(Stored data)

(* ===== verification/BufferMgrRefs.v ===== *)
(** What clients of the buffer manager can rely on: any sequence of their operations, and
    what is left of the storages.

    A client uses the buffers it holds references to and the lists it made ([legal]); what
    it holds is [C] and what it has put on its lists [Ls].  The pools are any that keep
    [PoolLaws], the lists' nodes and the memory any. *)
From stdpp Require Import gmap.
From S2P Require Import Prelude Rings ValidateList ValidateListInv ValidateListSpec BufferMgr Pools BufferMgrInv BufferMgrSpec BufferMgrLists.

Inductive buffer_use :=
| U_wait (lazy : bool) | U_map (mode : Z) | U_unmap | U_sync (mode : Z) | U_release (mode : Z) | U_offset | U_poolOffset
| U_placement | U_size | U_status (set clr : Z) | U_kernel | U_fence (fence : Z) | U_onList.

Inductive bm_op :=
| O_gen (pool : Z) (n : nat) (alignment placement : Z)
| O_simple (pool size placement alignment : Z)
| O_reference (buf : Z)
| O_unreference (buf : Z)
| O_use (buf : Z) (u : buffer_use)
| O_data (buf size : Z) (data : option (list Z)) (newPool : option Z) (placement : Z)
| O_data_user (buf size : Z) (data : option (list Z)) (newPool : option Z) (placement user_ptr : Z)
| O_clone (buf : Z)
| O_sub (buf offset size : Z) (data : option (list Z))
| O_get (buf offset size : Z) (wants : bool)
| O_set_referenced (buf handle : Z)
| O_new_list (target : Z) (kernel : bool)
| O_free_list (list : Z)
| O_add (list buf flags mask : Z)
| O_unref_list (list : Z)
| O_fence_list (list fence : Z)
| O_validate_list (list : Z)
| O_unvalidate_list (list : Z).

Inductive bm_answer :=
| A_none | A_val (z : Z) | A_buf (o : option Z) | A_bufs (ret : Z) (l : list Z) | A_data (ret : Z) (d : option (list Z))
| A_add (ret : Z) (out : option (Z * option Z)).

Section clients.
Context {P : Type} `{!PoolOps P} `{!PoolLaws P} `{!BmEnv} `{!VNodes}.

Abbreviation MB A := (M (list bcall) (bm_state P) A).
Abbreviation wpm := (wp (H := list bcall) (S := bm_state P) False).

Implicit Types (s : bm_state P) (h : list bcall) (C : Z -> Z) (Ls : gmap Z (list item)).

Context (accel : option (Z -> Z -> MB Z)).

Definition use_do (buf : Z) (u : buffer_use) : MB Z :=
  match u with
  | U_wait lazy => wsbmBOWaitIdle buf lazy ;; mret 0
  | U_map mode => r ← wsbmBOMap buf mode; mret (default 0 r)
  | U_unmap => wsbmBOUnmap buf ;; mret 0
  | U_sync mode => wsbmBOSyncForCpu buf mode
  | U_release mode => wsbmBOReleaseFromCpu buf mode ;; mret 0
  | U_offset => wsbmBOOffsetHint buf
  | U_poolOffset => wsbmBOPoolOffset buf
  | U_placement => wsbmBOPlacementHint buf
  | U_size => wsbmBOSize buf
  | U_status set clr => wsbmBOSetStatus buf set clr
  | U_kernel => wsbmKBuf buf
  | U_fence fence => wsbmBOFence buf fence ;; mret 0
  | U_onList => wsbmBOOnList buf
  end.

▶ _ACTIVITY_
Could you retype all of the entries, leaving every character unchanged?

▶ _OUTPUT FOR THIS EXERCISE_
(* ===== verification/BufferMgrRefs.v ===== *)
(** What clients of the buffer manager can rely on: any sequence of their operations, and
    what is left of the storages.

    A client uses the buffers it holds references to and the lists it made ([legal]); what
    it holds is [C] and what it has put on its lists [Ls].  The pools are any that keep
    [PoolLaws], the lists' nodes and the memory any. *)
From stdpp Require Import gmap.
From S2P Require Import Prelude Rings ValidateList ValidateListInv ValidateListSpec BufferMgr Pools BufferMgrInv BufferMgrSpec BufferMgrLists.

Inductive buffer_use :=
| U_wait (lazy : bool) | U_map (mode : Z) | U_unmap | U_sync (mode : Z) | U_release (mode : Z) | U_offset | U_poolOffset
| U_placement | U_size | U_status (set clr : Z) | U_kernel | U_fence (fence : Z) | U_onList.

Inductive bm_op :=
| O_gen (pool : Z) (n : nat) (alignment placement : Z)
| O_simple (pool size placement alignment : Z)
| O_reference (buf : Z)
| O_unreference (buf : Z)
| O_use (buf : Z) (u : buffer_use)
| O_data (buf size : Z) (data : option (list Z)) (newPool : option Z) (placement : Z)
| O_data_user (buf size : Z) (data : option (list Z)) (newPool : option Z) (placement user_ptr : Z)
| O_clone (buf : Z)
| O_sub (buf offset size : Z) (data : option (list Z))
| O_get (buf offset size : Z) (wants : bool)
| O_set_referenced (buf handle : Z)
| O_new_list (target : Z) (kernel : bool)
| O_free_list (list : Z)
| O_add (list buf flags mask : Z)
| O_unref_list (list : Z)
| O_fence_list (list fence : Z)
| O_validate_list (list : Z)
| O_unvalidate_list (list : Z).

Inductive bm_answer :=
| A_none | A_val (z : Z) | A_buf (o : option Z) | A_bufs (ret : Z) (l : list Z) | A_data (ret : Z) (d : option (list Z))
| A_add (ret : Z) (out : option (Z * option Z)).

Section clients.
Context {P : Type} `{!PoolOps P} `{!PoolLaws P} `{!BmEnv} `{!VNodes}.

Abbreviation MB A := (M (list bcall) (bm_state P) A).
Abbreviation wpm := (wp (H := list bcall) (S := bm_state P) False).

Implicit Types (s : bm_state P) (h : list bcall) (C : Z -> Z) (Ls : gmap Z (list item)).

Context (accel : option (Z -> Z -> MB Z)).

Definition use_do (buf : Z) (u : buffer_use) : MB Z :=
  match u with
  | U_wait lazy => wsbmBOWaitIdle buf lazy ;; mret 0
  | U_map mode => r ← wsbmBOMap buf mode; mret (default 0 r)
  | U_unmap => wsbmBOUnmap buf ;; mret 0
  | U_sync mode => wsbmBOSyncForCpu buf mode
  | U_release mode => wsbmBOReleaseFromCpu buf mode ;; mret 0
  | U_offset => wsbmBOOffsetHint buf
  | U_poolOffset => wsbmBOPoolOffset buf
  | U_placement => wsbmBOPlacementHint buf
  | U_size => wsbmBOSize buf
  | U_status set clr => wsbmBOSetStatus buf set clr
  | U_kernel => wsbmKBuf buf
  | U_fence fence => wsbmBOFence buf fence ;; mret 0
  | U_onList => wsbmBOOnList buf
  end.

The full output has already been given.